### Problem description
What lines of the data include the string "Hrow"? Copy them all.

(Records from a data collection)

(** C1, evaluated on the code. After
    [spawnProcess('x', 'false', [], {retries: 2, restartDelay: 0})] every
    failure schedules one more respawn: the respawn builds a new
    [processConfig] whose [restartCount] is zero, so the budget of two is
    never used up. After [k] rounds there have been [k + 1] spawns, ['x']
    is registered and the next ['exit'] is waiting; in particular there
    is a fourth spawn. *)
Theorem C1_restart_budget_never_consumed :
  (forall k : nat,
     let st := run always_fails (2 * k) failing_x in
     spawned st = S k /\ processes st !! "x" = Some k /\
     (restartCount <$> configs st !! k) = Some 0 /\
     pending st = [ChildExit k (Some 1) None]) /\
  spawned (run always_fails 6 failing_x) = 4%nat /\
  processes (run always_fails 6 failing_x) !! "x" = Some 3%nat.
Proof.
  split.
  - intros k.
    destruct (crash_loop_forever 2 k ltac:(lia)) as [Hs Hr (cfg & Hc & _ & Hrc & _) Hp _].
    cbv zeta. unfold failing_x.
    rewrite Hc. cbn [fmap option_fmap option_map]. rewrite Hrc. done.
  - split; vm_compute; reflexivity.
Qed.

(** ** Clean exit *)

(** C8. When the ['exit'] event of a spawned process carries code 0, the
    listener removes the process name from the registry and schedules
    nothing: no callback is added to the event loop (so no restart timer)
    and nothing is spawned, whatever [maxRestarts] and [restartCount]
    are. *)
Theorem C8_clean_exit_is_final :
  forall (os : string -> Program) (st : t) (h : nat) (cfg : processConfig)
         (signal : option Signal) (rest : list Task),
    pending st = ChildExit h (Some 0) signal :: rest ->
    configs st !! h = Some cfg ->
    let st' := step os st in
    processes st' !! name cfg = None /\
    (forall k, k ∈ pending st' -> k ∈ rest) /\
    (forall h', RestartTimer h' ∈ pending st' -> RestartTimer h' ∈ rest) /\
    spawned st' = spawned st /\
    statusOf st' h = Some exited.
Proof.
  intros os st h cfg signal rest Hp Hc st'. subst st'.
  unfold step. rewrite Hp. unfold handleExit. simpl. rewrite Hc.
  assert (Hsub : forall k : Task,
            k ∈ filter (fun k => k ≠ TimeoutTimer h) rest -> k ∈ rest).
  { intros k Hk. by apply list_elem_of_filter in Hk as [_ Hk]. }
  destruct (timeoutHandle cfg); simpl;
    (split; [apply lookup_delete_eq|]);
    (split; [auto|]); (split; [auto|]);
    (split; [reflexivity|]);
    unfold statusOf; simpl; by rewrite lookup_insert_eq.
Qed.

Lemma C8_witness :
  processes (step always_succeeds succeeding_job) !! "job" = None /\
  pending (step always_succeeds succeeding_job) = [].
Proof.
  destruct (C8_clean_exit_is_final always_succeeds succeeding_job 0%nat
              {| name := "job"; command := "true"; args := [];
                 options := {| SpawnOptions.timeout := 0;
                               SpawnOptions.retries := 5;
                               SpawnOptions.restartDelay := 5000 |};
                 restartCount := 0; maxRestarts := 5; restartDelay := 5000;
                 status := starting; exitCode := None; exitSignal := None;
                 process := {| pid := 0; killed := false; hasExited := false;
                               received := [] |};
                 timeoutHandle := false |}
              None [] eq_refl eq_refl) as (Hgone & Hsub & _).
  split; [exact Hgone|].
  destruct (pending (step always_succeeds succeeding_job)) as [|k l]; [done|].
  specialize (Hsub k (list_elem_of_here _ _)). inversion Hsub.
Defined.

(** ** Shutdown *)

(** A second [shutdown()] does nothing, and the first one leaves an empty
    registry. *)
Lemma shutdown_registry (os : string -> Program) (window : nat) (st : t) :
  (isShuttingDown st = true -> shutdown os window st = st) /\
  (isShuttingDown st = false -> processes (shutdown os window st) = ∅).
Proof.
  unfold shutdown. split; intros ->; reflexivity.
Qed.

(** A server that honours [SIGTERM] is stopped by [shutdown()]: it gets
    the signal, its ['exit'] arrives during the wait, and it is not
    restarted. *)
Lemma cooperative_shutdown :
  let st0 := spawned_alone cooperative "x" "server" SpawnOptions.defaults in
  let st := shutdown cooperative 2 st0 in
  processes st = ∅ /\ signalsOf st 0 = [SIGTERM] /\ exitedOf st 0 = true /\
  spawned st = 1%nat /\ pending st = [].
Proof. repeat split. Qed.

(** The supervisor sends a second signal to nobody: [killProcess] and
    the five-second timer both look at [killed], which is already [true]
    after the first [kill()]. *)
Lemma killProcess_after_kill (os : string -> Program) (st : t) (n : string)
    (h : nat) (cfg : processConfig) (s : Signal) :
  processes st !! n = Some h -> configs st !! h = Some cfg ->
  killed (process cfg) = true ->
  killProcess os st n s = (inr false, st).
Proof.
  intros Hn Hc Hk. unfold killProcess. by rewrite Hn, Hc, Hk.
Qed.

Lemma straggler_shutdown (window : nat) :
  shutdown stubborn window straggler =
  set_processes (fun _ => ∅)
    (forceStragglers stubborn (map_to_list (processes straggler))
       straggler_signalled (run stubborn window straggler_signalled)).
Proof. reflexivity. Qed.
--
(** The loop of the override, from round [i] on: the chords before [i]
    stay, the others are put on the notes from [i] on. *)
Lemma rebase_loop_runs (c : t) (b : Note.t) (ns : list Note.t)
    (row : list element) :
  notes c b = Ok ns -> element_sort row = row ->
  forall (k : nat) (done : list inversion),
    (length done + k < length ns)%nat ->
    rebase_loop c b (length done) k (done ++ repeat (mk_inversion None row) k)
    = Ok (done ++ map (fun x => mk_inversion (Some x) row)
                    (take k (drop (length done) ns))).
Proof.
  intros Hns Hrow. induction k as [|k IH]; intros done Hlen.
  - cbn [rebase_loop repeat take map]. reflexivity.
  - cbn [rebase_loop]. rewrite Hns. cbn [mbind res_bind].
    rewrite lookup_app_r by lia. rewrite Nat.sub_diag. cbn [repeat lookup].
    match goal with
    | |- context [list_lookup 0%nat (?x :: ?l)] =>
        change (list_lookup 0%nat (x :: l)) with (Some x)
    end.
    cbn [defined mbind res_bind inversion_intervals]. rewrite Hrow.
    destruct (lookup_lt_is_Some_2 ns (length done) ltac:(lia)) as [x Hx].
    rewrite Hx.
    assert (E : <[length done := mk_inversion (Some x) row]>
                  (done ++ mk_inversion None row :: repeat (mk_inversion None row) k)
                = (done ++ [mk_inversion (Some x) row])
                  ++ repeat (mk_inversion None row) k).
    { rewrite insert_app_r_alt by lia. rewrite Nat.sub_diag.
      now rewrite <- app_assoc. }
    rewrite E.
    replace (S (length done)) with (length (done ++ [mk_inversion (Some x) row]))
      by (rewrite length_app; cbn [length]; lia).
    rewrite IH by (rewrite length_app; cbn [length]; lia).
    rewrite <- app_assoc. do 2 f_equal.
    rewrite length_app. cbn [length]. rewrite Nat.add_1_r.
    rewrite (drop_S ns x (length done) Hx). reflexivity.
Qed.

### Output
  intros Hns Hrow. induction k as [|k IH]; intros done Hlen.
    cbn [defined mbind res_bind inversion_intervals]. rewrite Hrow.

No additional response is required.